Mom warns of skin disease after son suffers burns while handling lime juice
What was supposed to be a fun day of selling limeades turned into a medical emergency for Katherine Thompson's 7-year-old son, Bently.
The next day, he woke up with completely red hands.
Thompson, a Bryan resident, says at first they thought her son’s hands were just sunburned.
"Then he had a blister on one of his knuckles, so we knew it was something more than that,” says Thompson.
The family took Bently to three doctors until they found out he had Phytophotodermatitis, a skin reaction to a chemical in lime juice that can cause blisters and burns when exposed to the sun.
"They told us he had second-degree burns on his hands and they wrapped each of his fingers up individually,” says Thompson.
She describes the experience as shocking, but also very traumatic for their son.
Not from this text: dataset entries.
(* ===== verification/ShellSplit.v ===== *)
(** * Splitting extra CLI flags (mclaude-session-agent/shell_split.go)

    [shellSplit] is one loop over the bytes of its argument with two inner
    loops, one per kind of quote.  Each loop is a mode of one recursive function
    over the bytes that are left; [cur], [inToken] and [tokens] are the loop
    variables of the source. *)

From S2P Require Import Prelude GoStrings.

Inductive shell_error :=
| UnclosedSingleQuote (s : string)
| UnclosedDoubleQuote (s : string).

Inductive quote_mode := Outside | InSingle | InDouble.

#[export] Instance quote_mode_eq_dec : EqDecision quote_mode.
Proof. solve_decision. Defined.

Definition squote : ascii := "'"%char.
Definition dquote : ascii := ascii_of_nat 34.
Definition backslash : ascii := ascii_of_nat 92.

Definition shell_space (c : ascii) : bool :=
  Ascii.eqb c " " || Ascii.eqb c "009" || Ascii.eqb c "010" || Ascii.eqb c "013".

Definition snoc (cur : string) (c : ascii) : string := cur +:+ String c "".

(** [whole] is the complete argument, quoted in the error messages. *)
Fixpoint shell_loop (whole : string) (mode : quote_mode) (tokens : list string)
    (cur : string) (inToken : bool) (s : string) : result shell_error (list string) :=
  match mode, s with
  | Outside, EmptyString => Ok (if inToken then tokens ++ [cur] else tokens)
  | InSingle, EmptyString => Err (UnclosedSingleQuote whole)
  | InDouble, EmptyString => Err (UnclosedDoubleQuote whole)
  | Outside, String ch s' =>
    if shell_space ch then
      if inToken then shell_loop whole Outside (tokens ++ [cur]) "" false s'
      else shell_loop whole Outside tokens cur inToken s'
    else if Ascii.eqb ch squote then shell_loop whole InSingle tokens cur true s'
    else if Ascii.eqb ch dquote then shell_loop whole InDouble tokens cur true s'
    else shell_loop whole Outside tokens (snoc cur ch) true s'
  | InSingle, String ch s' =>
    if Ascii.eqb ch squote then shell_loop whole Outside tokens cur inToken s'
    else shell_loop whole InSingle tokens (snoc cur ch) inToken s'
  | InDouble, String ch s' =>
    if Ascii.eqb ch dquote then shell_loop whole Outside tokens cur inToken s'
    else
      match s' with
      | String next s'' =>
        if Ascii.eqb ch backslash && (Ascii.eqb next dquote || Ascii.eqb next backslash)
        then shell_loop whole InDouble tokens (snoc cur next) inToken s''
        else shell_loop whole InDouble tokens (snoc cur ch) inToken s'
      | EmptyString => shell_loop whole InDouble tokens (snoc cur ch) inToken s'
      end
  end.

Definition shellSplit (s : string) : result shell_error (list string) :=
  shell_loop s Outside [] "" false s.

(** ** Specification: a quoting function *)

(** The bytes a double quoted token needs escaped. *)
Fixpoint escape_dquoted (t : string) : string :=
  match t with
  | EmptyString => EmptyString
  | String c t =>
    if Ascii.eqb c dquote || Ascii.eqb c backslash
    then String backslash (String c (escape_dquoted t))
    else String c (escape_dquoted t)
  end.

Definition dquoted (t : string) : string := String dquote (escape_dquoted t +:+ String dquote "").

Definition squoted (t : string) : string := String squote (t +:+ String squote "").

(** A token may be written double quoted, or single quoted when it has no
    single quote in it. *)
Inductive writes : string → string → Prop :=
| writes_double t : writes t (dquoted t)
| writes_single t : has_char squote t = false → writes t (squoted t).

(** A command line: written tokens, each followed by white space. *)
Inductive command_line : list string → string → Prop :=
| cl_nil : command_line [] ""
| cl_space c l s : shell_space c = true → command_line l s → command_line l (String c s)
| cl_token t w c l s :
    writes t w → shell_space c = true → command_line l s →
    command_line (t :: l) (w +:+ String c s).

(** ** Lemmas *)

Lemma snoc_app cur c s : snoc cur c +:+ s = cur +:+ String c s.
Proof. unfold snoc. by rewrite string_app_assoc. Qed.

Lemma string_app_cons c s1 s2 : String c s1 +:+ s2 = String c (s1 +:+ s2).
Proof. reflexivity. Qed.

Lemma loop_dquoted whole tokens cur b t rest :
  shell_loop whole InDouble tokens cur b (escape_dquoted t +:+ String dquote rest) =
  shell_loop whole Outside tokens (cur +:+ t) b rest.
Proof.
  revert cur. induction t as [|c t IH]; intros cur; [cbn; by rewrite app_empty_r|].
  cbn [escape_dquoted]. destruct (Ascii.eqb c dquote || Ascii.eqb c backslash) eqn:E.
  - rewrite !string_app_cons. cbn [shell_loop].
    change (Ascii.eqb backslash dquote) with false. change (Ascii.eqb backslash backslash) with true.
    rewrite E. cbn [andb]. by rewrite IH, snoc_app.
  - apply orb_false_iff in E as [E1 E2]. rewrite string_app_cons. cbn [shell_loop]. rewrite E1, E2.
    cbn [andb]. transitivity (shell_loop whole InDouble tokens (snoc cur c) b (escape_dquoted t +:+ String dquote rest)).
    + by destruct (escape_dquoted t +:+ String dquote rest).
    + by rewrite IH, snoc_app.
Qed.

Lemma loop_squoted whole tokens cur b t rest :
  has_char squote t = false →
  shell_loop whole InSingle tokens cur b (t +:+ String squote rest) =
  shell_loop whole Outside tokens (cur +:+ t) b rest.
Proof.
  revert cur. induction t as [|c t IH]; intros cur; [cbn; by rewrite app_empty_r|].
  cbn [has_char]. intros [E H]%orb_false_iff. rewrite string_app_cons. cbn [shell_loop].
  by rewrite E, IH, snoc_app.
Qed.

Lemma loop_written whole tokens t w rest :
  writes t w →
  shell_loop whole Outside tokens "" false (w +:+ rest) =
  shell_loop whole Outside tokens t true rest.
Proof.
  intros [t'|t' Ht]; unfold dquoted, squoted; rewrite string_app_cons, string_app_assoc.
  - change (String dquote "" +:+ rest) with (String dquote rest). cbn [shell_loop].
    change (shell_space dquote) with false. change (Ascii.eqb dquote squote) with false.
    change (Ascii.eqb dquote dquote) with true. cbv iota. by rewrite loop_dquoted.
  - change (String squote "" +:+ rest) with (String squote rest). cbn [shell_loop].
    change (shell_space squote) with false. change (Ascii.eqb squote squote) with true. cbv iota.
    by rewrite loop_squoted.
Qed.

Lemma loop_command_line whole l s rest tokens :
  command_line l s →
  shell_loop whole Outside tokens "" false (s +:+ rest) =
  shell_loop whole Outside (tokens ++ l) "" false rest.
Proof.
  intros Hc. revert tokens.
  induction Hc as [|c l s Hc Hl IH|t w c l s Hw Hc Hl IH]; intros tokens.
  - by rewrite app_nil_r.
  - rewrite string_app_cons. cbn [shell_loop]. by rewrite Hc, IH.
  - rewrite string_app_assoc, (loop_written _ _ t) by done. rewrite string_app_cons.
    cbn [shell_loop]. by rewrite Hc, IH, <-app_assoc.
Qed.

(** ** The splitting of text without quotes *)

(** [strings.Fields]-like reference: the maximal runs of non-space bytes. *)
Fixpoint fields_aux (cur : option string) (s : string) : list string :=
  match s with
  | EmptyString => match cur with Some t => [t] | None => [] end
  | String c s =>
    if shell_space c then match cur with Some t => t :: fields_aux None s | None => fields_aux None s end
    else fields_aux (Some (snoc (default "" cur) c)) s
  end.

Definition quote_free (s : string) : Prop := has_char squote s = false ∧ has_char dquote s = false.

Lemma loop_quote_free whole s tokens cur :
  quote_free s →
  shell_loop whole Outside tokens (default "" cur) (match cur with Some _ => true | None => false end) s =
  Ok (tokens ++ fields_aux cur s).
Proof.
  unfold quote_free. revert tokens cur.
  induction s as [|c s IH]; intros tokens cur [H1 H2].
  - cbn. destruct cur; [done|by rewrite app_nil_r].
  - cbn [has_char] in H1, H2. apply orb_false_iff in H1 as [E1 H1], H2 as [E2 H2].
    cbn [shell_loop fields_aux]. rewrite E1, E2. destruct (shell_space c).
    + destruct cur as [t|]; [rewrite (IH _ None) by done; by rewrite <-app_assoc|].
      by rewrite (IH _ None).
    + by rewrite (IH _ (Some (snoc (default "" cur) c))).
Qed.

(** ** Properties *)

(** Quoting and splitting are inverse: a command line that writes each token
    between double quotes (quotes and backslashes escaped) or single quotes,
    with white space after each, splits into exactly those tokens, whatever
    bytes they hold; the last token needs no white space after it. *)
Theorem shellSplit_roundtrip (l : list string) (s : string) :
  command_line l s →
  shellSplit s = Ok l ∧ ∀ t w, writes t w → shellSplit (s +:+ w) = Ok (l ++ [t]).
Proof.
  intros Hc. unfold shellSplit. split.
  - rewrite <-(app_empty_r s) at 2. by rewrite (loop_command_line _ l).
  - intros t w Hw. rewrite (loop_command_line _ l) by done.
    rewrite <-(app_empty_r w) at 2. by rewrite (loop_written _ _ t).
Qed.

(** On text without quotes [shellSplit] never fails and returns the maximal
    runs of non-space bytes; backslashes are ordinary bytes there. *)
Theorem shellSplit_fields (s : string) :
  quote_free s → shellSplit s = Ok (fields_aux None s).
Proof. intros H. unfold shellSplit. by rewrite (loop_quote_free _ _ _ None). Qed.

(** After complete tokens, an opening quote that is never closed is an error,
    and the error names the kind of quote and carries the whole input. *)
Theorem shellSplit_unclosed (l : list string) (s t : string) :
  command_line l s →
  (has_char squote t = false →
   shellSplit (s +:+ String squote t) = Err (UnclosedSingleQuote (s +:+ String squote t))) ∧
  shellSplit (s +:+ String dquote (escape_dquoted t)) =
    Err (UnclosedDoubleQuote (s +:+ String dquote (escape_dquoted t))).
Proof.
  intros Hc. split.
  - intros Ht. unfold shellSplit at 1. rewrite (loop_command_line _ l) by done.
    generalize (s +:+ String squote t). intros whole. cbn [shell_loop].
    change (shell_space squote) with false. change (Ascii.eqb squote squote) with true. cbv iota.
    generalize "" at 1. induction t as [|c t IH]; intros cur; [done|].
    cbn [has_char] in Ht. apply orb_false_iff in Ht as [E Ht]. cbn [shell_loop]. rewrite E. by apply IH.
  - unfold shellSplit at 1. rewrite (loop_command_line _ l) by done.
    generalize (s +:+ String dquote (escape_dquoted t)). intros whole. cbn [shell_loop].
    change (shell_space dquote) with false. change (Ascii.eqb dquote squote) with false.
    change (Ascii.eqb dquote dquote) with true. cbv iota.
    generalize "" at 1. induction t as [|c t IH]; intros cur; [done|].
    cbn [escape_dquoted]. destruct (Ascii.eqb c dquote || Ascii.eqb c backslash) eqn:E.
    + cbn [shell_loop]. change (Ascii.eqb backslash dquote) with false.
      change (Ascii.eqb backslash backslash) with true. rewrite E. cbn [andb]. apply IH.
    + apply orb_false_iff in E as [E1 E2]. cbn [shell_loop]. rewrite E1, E2. cbn [andb].
      destruct (escape_dquoted t); apply IH.
Qed.

Lemma command_line_example : command_line ["a b"; "it's"] ("'a b' " +:+ dquoted "it's" +:+ " ").
Proof.
  apply (cl_token "a b" "'a b'" " " ["it's"] (dquoted "it's" +:+ " ")); [by apply (writes_single "a b")|done|].
  apply (cl_token "it's" (dquoted "it's") " " [] ""); [constructor|done|constructor].
Qed.

Lemma shellSplit_roundtrip_witness :
  shellSplit ("'a b' " +:+ dquoted "it's" +:+ " ") = Ok ["a b"; "it's"] ∧
  ∀ t w, writes t w → shellSplit (("'a b' " +:+ dquoted "it's" +:+ " ") +:+ w) = Ok (["a b"; "it's"] ++ [t]).
Proof. apply (shellSplit_roundtrip _ _ command_line_example). Defined.

Lemma shellSplit_fields_witness :
  shellSplit "--model  claude-opus --x\y" = Ok ["--model"; "claude-opus"; "--x\y"].
Proof. rewrite (shellSplit_fields "--model  claude-opus --x\y"); [reflexivity|split; reflexivity]. Defined.

Lemma shellSplit_unclosed_witness :
  shellSplit ("" +:+ String dquote (escape_dquoted "ab")) =
  Err (UnclosedDoubleQuote ("" +:+ String dquote (escape_dquoted "ab"))).
Proof. apply (shellSplit_unclosed [] "" "ab"). constructor. Defined.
"They told us that if he didn't continue to use his hands and if we hadn't gone to the hospital and had them wrap it up and fix everything there could have been some really bad scarring that could've limited his finger movements and his hand movements,” Thompson says.
Now, Bently’s hands are completely wrapped in gauze, allowing limited movement and making everyday tasks more difficult.
Thompson says her son will make a full recovery, but warns others to be aware, so they don’t fall victim to the same kind of situation.
"We just want to educate people because we would hate to see other kids who do Lemonade Day have something like this happen to them,” says Thompson.
Doctors say there are no real warning signs if you have this skin condition, but people with more fair skin are at a higher risk.